Finally, please run the following cell to import some base classes for implementation (no matter whether you use colab).

In [3]:
from collections import deque
from torch.utils.data import DataLoader
from torchvision.datasets import MNIST
from torchvision import transforms
from tqdm.autonotebook import tqdm

import numpy as np
import os
import time
import torch
import torch.nn as nn
import torchvision

seed = 42
np.random.seed(seed)
torch.manual_seed(seed)
torch.cuda.manual_seed(seed)
torch.backends.cudnn.deterministic = True

from utils import save_model, load_model, corruption, train_set, val_set

seed = 42
np.random.seed(seed)
torch.manual_seed(seed)
torch.cuda.manual_seed(seed)
torch.backends.cudnn.deterministic = True

device = torch.device(
    "cuda") if torch.cuda.is_available() else torch.device("cpu")

os.makedirs('./ebm', exist_ok=True)

  from tqdm.autonotebook import tqdm


## MLP Model

We have provided an example MLP implementation.
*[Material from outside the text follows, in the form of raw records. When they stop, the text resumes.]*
Definition MarkPromotionReady (t : tables) (org : string) (sourceEpoch : Z) (evidence : string) (now : time) : res (tables * PromotionRun) :=
  check validOrganization org && negb (sourceEpoch =? 0) && (sourceEpoch <=? maxEpoch) && hash_pattern evidence else ErrLeadershipInvalid ;;
  check draining_at t org sourceEpoch else ErrLeadershipConflict ;;
  match tb_runs t !! (org, sourceEpoch) with
  | None => Err ErrLeadershipNotFound
  | Some w =>
      if bool_decide (pw_State w = PromotionReady) && bool_decide (default "" (pw_ready_evidence w) = evidence) then Ok (next_txid t, promotion_of w)
      else
        check bool_decide (pw_State w = PromotionDraining) else ErrLeadershipConflict ;;
        check attestations_readable t org else pg_datetime_overflow ;;
        check negb (live_bearer t org || live_attestation t org (pw_margin_seconds w) (pg_time now)) else ErrLeadershipConflict ;;
        match update_run t w (mark_ready w evidence now) with
        | Err _ => Err ErrLeadershipConflict
        | Ok t => Ok (next_txid t, promotion_of (mark_ready w evidence now))
        end
  end.

Definition complete_run (w : PromotionRow) (evidence : string) (now since : time) : PromotionRow :=
  mkPromotionRow (pw_RunID w) (pw_OrganizationID w) (pw_SourceEpoch w) (pw_TargetEpoch w) PromotionComplete (pw_margin_seconds w)
    (pw_drain_evidence w) (pw_ready_evidence w) (Some evidence) (pw_started_at w) (pw_ready_at w) (pw_cutover_at w)
    (Some (Z.max (pg_time now) since)).

Definition CompletePromotion (t : tables) (org : string) (sourceEpoch : Z) (evidence : string) (now : time) : res (tables * PromotionRun) :=
  check validOrganization org && negb (sourceEpoch =? 0) && (sourceEpoch <? maxEpoch) && hash_pattern evidence else ErrLeadershipInvalid ;;
  match tb_runs t !! (org, sourceEpoch) with
  | None => Err ErrLeadershipConflict
  | Some w =>
      let since := default 0 (pw_cutover_at w) in
      check bool_decide (pw_State w = PromotionCutover) && negb (time_IsZero since) else ErrLeadershipConflict ;;
      check bool_decide (size (rejectedSinks t org sourceEpoch (sourceEpoch + 1) since) = 6%nat) else ErrLeadershipConflict ;;
      match update_run t w (complete_run w evidence now since) with
      | Err _ => Err ErrLeadershipConflict
      | Ok t => Ok (next_txid t, promotion_of (complete_run w evidence now since))
      end
  end.

Definition AbandonEffect (t : tables) (org : string) (expected : Z) (effectID actor evidence : string) (now : time) : res tables :=
  check negb (expected =? 0) && (expected <=? maxEpoch) && validMutation org actor evidence && hash_pattern effectID else ErrLeadershipInvalid ;;
  try record := leadership_get t org in
  check lr_Epoch record =? expected else ErrEpochChanged ;;
  check bool_decide (lr_State record = Draining) else ErrLeadershipConflict ;;
  match tb_effects t !! effectID with
  | None => Err ErrLeadershipConflict
  | Some e =>
      check in_flight org expected e else ErrLeadershipConflict ;;
      try t := resolve_effect t effectID e Abandoned (pg_time now) (Some (actor, evidence)) in
      Ok (next_txid t)
  end.

(** ** Effects *)

(** The first transaction of [FenceSink]: [Ok (_, true)] admits the effect, [Ok (_, false)]
    has recorded its rejection. *)
Definition fence_admit (t : tables) (effectID org : string) (expected : Z) (sink : string) (now : time) : res (tables * bool) :=
  check validOrganization org && negb (expected =? 0) && (expected <=? maxEpoch) else ErrLeadershipInvalid ;;
  check validSink sink true else ErrLeadershipInvalid ;;
  try record := leadership_get t org in
  if negb (bool_decide (lr_State record = Active)) || negb (lr_Epoch record =? expected) then
    check negb (bool_decide (sink = SinkLegacy)) else ErrEpochChanged ;;
    let at_ := if time_after (lr_UpdatedAt record) now then lr_UpdatedAt record else now in
    check hash_pattern effectID else pg_check_violation ;;
    check bool_decide (tb_rejections t !! effectID = None) else pg_unique_violation ;;
    Ok (next_txid (set_rejections t (<[effectID := mkRejection org sink expected (lr_Epoch record) (lr_State record) (pg_time at_)]>
                                       (tb_rejections t))), false)
  else
    try t := insert_effect t effectID (mkEffect org expected sink InFlight (pg_time now) None None) in
    Ok (next_txid t, true).

Definition completeEffect (t : tables) (effectID sink : string) (resolvedAt : time) : res tables :=
  match tb_effects t !! effectID with
  | None => Err ErrLeadershipConflict
  | Some e =>
      check bool_decide (ef_State e = InFlight) && (bool_decide (sink = SinkLegacy) || bool_decide (ef_Sink e = sink)) else ErrLeadershipConflict ;;
      try t := resolve_effect t effectID e Completed (pg_time resolvedAt) None in
      Ok (next_txid t)
  end.

(** [effect] runs between the two transactions and returns the tables as it and everyone
    else leave them. *)
Definition FenceSink (t : tables) (effectID org : string) (expected : Z) (sink : string) (effect : tables -> tables * option error)
    (now resolvedAt : time) : tables * res unit :=
  match fence_admit t effectID org expected sink now with
  | Err e => (t, Err e)
  | Ok (t, false) => (t, Err ErrEpochChanged)
  | Ok (t, true) =>
      let (t, effectErr) := effect t in
      match completeEffect t effectID sink resolvedAt, effectErr with
      | Ok t, None => (t, Ok tt)
      | Ok t, Some e => (t, Err e)
      | Err e, _ => (t, Err e)
      end
  end.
Feel free to modify the following cell the implement your own model.

**Note that your model should be an MLP!**

In [4]:
import torch.nn.functional as F
class MlpBackbone(nn.Module):
    def __init__(self, input_shape, hidden_size, activation=F.elu):
        super(MlpBackbone, self).__init__()
        self.input_shape = input_shape  # (C, H, W)
        self.hidden_size = hidden_size

        # Layers
        self.fc1 = nn.Linear(np.prod(self.input_shape), self.hidden_size)

        self.fc2 = nn.Linear(self.hidden_size, int(self.hidden_size/2))

        self.fc3 = nn.Linear(int(self.hidden_size/2), int(self.hidden_size/4))

        #self.fc4 = nn.Linear(int(self.hidden_size/2), int(self.hidden_size/4))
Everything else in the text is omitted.